When the driver activates the channels, it assumes NAPI isn't running
yet. mlx5e_activate_rq posts a NOP WQE to ICOSQ to trigger a hardware
interrupt and start NAPI, which will run mlx5e_alloc_rx_mpwqe and post
UMR WQEs to ICOSQ to be able to receive packets with striding RQ.

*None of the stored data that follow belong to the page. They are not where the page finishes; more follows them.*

(** A line made of a word, a space and a position field, with any white
    space around it, is read as the word and the position. *)
Lemma parse_line_placement pre suf r_id p :
  is_blank pre → is_blank suf → is_word r_id →
  parse_line (pre +:+ r_id +:+ " " +:+ position_field p +:+ suf) = Ok (r_id, p).
Proof.
  intros Hpre Hsuf Hword. unfold parse_line.
  rewrite strip_placement by done.
  destruct (position_field_chars p) as [Hnsp _].
  rewrite split_at_sep; [rewrite split_no_sep by done|].
  - change (list_getitem [r_id; position_field p] 0) with (Ok r_id).
    change (list_getitem [r_id; position_field p] 1) with (Ok (position_field p)).
    cbn [result_bind]. destruct p as [z|]; cbn [position_field].
    + rewrite decide_False by apply str_int_not_None.
      by rewrite py_int_str_int.
    + by rewrite decide_True.
  - destruct Hword as [_ Hword]. rewrite Forall_forall in Hword.
    intros Hin. apply Hword in Hin. by vm_compute in Hin.
Qed.

Lemma py_int_Raise s e : py_int s = Raise e → e = ValueError.
Proof.
  unfold py_int. destruct (strip_with _ _); [by intros [= <-]|].
  destruct (literal_digits _ _); [done | by intros [= <-]].
Qed.

Lemma parse_line_Raise line :
  (parse_line line = Raise IndexError ↔ " "%char ∉ list_ascii_of_string (strip line)) ∧
  (∀ e, parse_line line = Raise e → e = IndexError ∨ e = ValueError).
Proof.
  unfold parse_line.
  destruct (decide (" "%char ∈ list_ascii_of_string (strip line))) as [Hin|Hnin].
  - destruct (split_with_sep _ _ Hin) as (w1 & w2 & ws & ->).
    change (list_getitem (w1 :: w2 :: ws) 0) with (Ok w1).
    change (list_getitem (w1 :: w2 :: ws) 1) with (Ok w2).
    cbn [result_bind]. case_decide; [done|].
    destruct (py_int w2) as [z|e0] eqn:Hp; cbn [result_bind]; [done|].
    apply py_int_Raise in Hp as ->.
    split; [done | intros e [= <-]; by right].
  - rewrite split_no_sep by done.
    change (list_getitem [strip line] 0) with (Ok (strip line)).
    change (list_getitem [strip line] 1) with (Raise (A := string) IndexError).
    cbn [result_bind]. split; [done | intros e [= <-]; by left].
Qed.

(** X19: a line that holds a read identifier without white space, one space
    and the position, written as [None] or as a decimal number, is read as
    this identifier and this position, whatever white space (the line end
    included) stands before and after them. *)
Theorem placement_line_is_read_back pre suf r_id p :
  is_blank pre → is_blank suf → is_word r_id →
  parse_line (pre +:+ r_id +:+ " " +:+ position_field p +:+ suf) = Ok (r_id, p).
Proof. apply parse_line_placement. Qed.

Unfortunately, a race condition is possible if NAPI is triggered by
something else (for example, TX) at a bad timing, before
mlx5e_activate_rq finishes. In this case, mlx5e_alloc_rx_mpwqe may post
UMR WQEs to ICOSQ, and with the bad timing, the wqe_info of the first
UMR may be overwritten by the wqe_info of the NOP posted by
mlx5e_activate_rq.

The consequence is that icosq->db.wqe_info[0].num_wqebbs will be changed
from MLX5E_UMR_WQEBBS to 1, disrupting the integrity of the array-based
linked list in wqe_info[]. mlx5e_poll_ico_cq will hang in an infinite
loop after processing wqe_info[0], because after the corruption, the
next item to be processed will be wqe_info[1], which is filled with
zeros, and `sqcc += wi->num_wqebbs` will never move further.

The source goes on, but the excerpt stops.